Les questions identitaires au FN se sont soudainement limitées à l’islamisme. Comme si l’incurie des banlieues, les zones de non-droit, les classes constituées à 100% d’étrangers dans certains quartiers, les ravages de ces millions de personnes oisives et déstructurées, la violence quotidienne et au final l’abandon des pouvoirs publics, pouvaient se résumer à la question islamique. Or, Marine Le Pen croit avoir la solution : la laïcité. La France est un pays qui a déjà et malheureusement pour elle, fait oeuvre, dans son Histoire, d’une idéologie anti-religieuse inadmissible. L’idée d’en rajouter une couche pour lutter contre le monde musulman, me paraît à proprement parler inadéquate.

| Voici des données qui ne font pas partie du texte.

(** ** The interface *)

(** [Finish d buf len]: the memory at [buf] afterwards and the result. *)
Class MessageDigest (D : Type) : Type := {
  Size : D -> Z;
  Update : D -> list byte -> outcome D;
  Finish : D -> list byte -> Z -> outcome (Z * list byte * D)
}.

(** [digesting d h n msg]: [d] computes [h], whose values have [n] bytes, and
    was given [msg]. *)
Class DigestLaws (D : Type) `{MessageDigest D} : Type := {
  digesting : D -> (list byte -> list byte) -> Z -> list byte -> Prop;
  Size_ok d h n msg : digesting d h n msg -> Size d = n /\ forall m, zlen (h m) = n;
  Update_ok d h n msg data : digesting d h n msg ->
    exists d', Update d data = Ret d' /\ digesting d' h n (msg ++ data);
  Finish_ok d h n msg buf len : digesting d h n msg -> zlen msg < 2 ^ 61 -> n <= len -> n <= zlen buf ->
    exists d', Finish d buf len = Ret (n, splice buf 0 (h msg), d') /\ digesting d' h n [];
  Finish_short d h n msg buf len : digesting d h n msg -> len < n -> Finish d buf len = Ret (0, buf, d)
}.

(** ** The implementations *)

Definition Sha1Digest_Finish (ctx : SHA1_CTX) (buf : list byte) (len : Z) : outcome (Z * list byte * SHA1_CTX) :=
  if len <? SHA1_DIGEST_SIZE then mret (0, buf, ctx) else
  '(digest, ctx) ← SHA1_final host_order ctx;
  buf ← mem_write buf 0 digest;
  mret (SHA1_DIGEST_SIZE, buf, SHA1_init ctx).
#[export] Instance Sha1Digest : MessageDigest SHA1_CTX := {
  Size _ := SHA1_DIGEST_SIZE;
  Update := SHA1_update host_order;
  Finish := Sha1Digest_Finish
}.

Definition Md5Digest_size : Z := 16.
Definition Md5Digest_Finish (ctx : MD5Context) (buf : list byte) (len : Z) : outcome (Z * list byte * MD5Context) :=
  if len <? Md5Digest_size then mret (0, buf, ctx) else
  '(digest, ctx) ← MD5_final host_order ctx;
  buf ← mem_write buf 0 digest;
  mret (Md5Digest_size, buf, MD5_init ctx).
#[export] Instance Md5Digest : MessageDigest MD5Context := {
  Size _ := Md5Digest_size;
  Update := MD5_update host_order;
  Finish := Md5Digest_Finish
}.

(** [MessageDigest*]: the virtual calls. *)
Inductive any_digest : Type := Md5Object (ctx : MD5Context) | Sha1Object (ctx : SHA1_CTX).
Definition any_map {A} (f : A -> any_digest) (o : outcome (Z * list byte * A)) : outcome (Z * list byte * any_digest) :=
  '(n, buf, d) ← o; mret (n, buf, f d).
#[export] Instance AnyDigest : MessageDigest any_digest := {
  Size d := match d with Md5Object c => Size c | Sha1Object c => Size c end;
  Update d data := match d with
    | Md5Object c => c ← Update c data; mret (Md5Object c)
    | Sha1Object c => c ← Update c data; mret (Sha1Object c)
    end;
  Finish d buf len := match d with
    | Md5Object c => any_map Md5Object (Finish c buf len)
    | Sha1Object c => any_map Sha1Object (Finish c buf len)
    end
}.

(** ** Names of algorithms *)

Definition DIGEST_MD5 : string := "md5".
Definition DIGEST_SHA_1 : string := "sha-1".
Definition DIGEST_SHA_224 : string := "sha-224".
Definition DIGEST_SHA_256 : string := "sha-256".
Definition DIGEST_SHA_384 : string := "sha-384".
Definition DIGEST_SHA_512 : string := "sha-512".
Definition kBlockSize : Z := 64.
Definition kMaxSize : Z := 64.

Section Objects.
Context `{Heap}.

(** A new object: the constructor initialises the context, the buffer in it
    holds what the memory held. *)
Definition Create_digest (alg : string) : option any_digest :=
  if String.eqb alg DIGEST_MD5 then Some (Md5Object (MD5_init (mkMd5 [] (0, 0) (fresh 64))))
  else if String.eqb alg DIGEST_SHA_1 then Some (Sha1Object (SHA1_init (mkCtx [] (0, 0) (fresh 64))))
  else None.
End Objects.

Definition IsFips180DigestAlgorithm (alg : string) : bool :=
  String.eqb alg DIGEST_SHA_1 || String.eqb alg DIGEST_SHA_224 || String.eqb alg DIGEST_SHA_256 ||
  String.eqb alg DIGEST_SHA_384 || String.eqb alg DIGEST_SHA_512.

(** ** Digests and HMAC of a buffer *)
Section Functions.
Context `{MessageDigest D} `{Heap}.

Definition ComputeDigest (digest : D) (input output : list byte) (out_len : Z) : outcome (Z * list byte * D) :=
  digest ← Update digest input;
  Finish digest output out_len.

Emmanuel Macron concentre sur lui toutes les inadaptations du système politique. Il en est la quintessence. Depuis 40 ans, les présidents ont tous marqué un écart considérable entre le discours de campagne (assis sur un programme toujours plein d’ambition) et la réalité. Sarkozy et Hollande en sont les archétypes. Ils déçoivent dès leur arrivée et montrent qu’ils n’auront été bons qu’en tant que candidats. Emmanuel Macron – il faut lui reconnaître cette vertu – ne nous prend pas au dépourvu. On sait dès maintenant qu’il ne ferait rien s’il était élu. Pour preuve, l’absence de programme. On reste dans le flou, histoire de ne contrarier personne. On préfère les déclarations de bons sentiments du type « je vous aime furieusement » plutôt que d’entrer dans la réalité d’un programme de gouvernement. Un coup à droite, un coup à gauche, on contente tous ceux qui n’ont pas d’idées – et ils sont nombreux en France. Mais pour faire quoi, une fois arrivé au pouvoir ? Rien, évidemment. Les Français sont tellement dégoûtés de la politique qu’ils vont probablement se laisser tenter. La sidération sera pour les lendemains qui déchantent.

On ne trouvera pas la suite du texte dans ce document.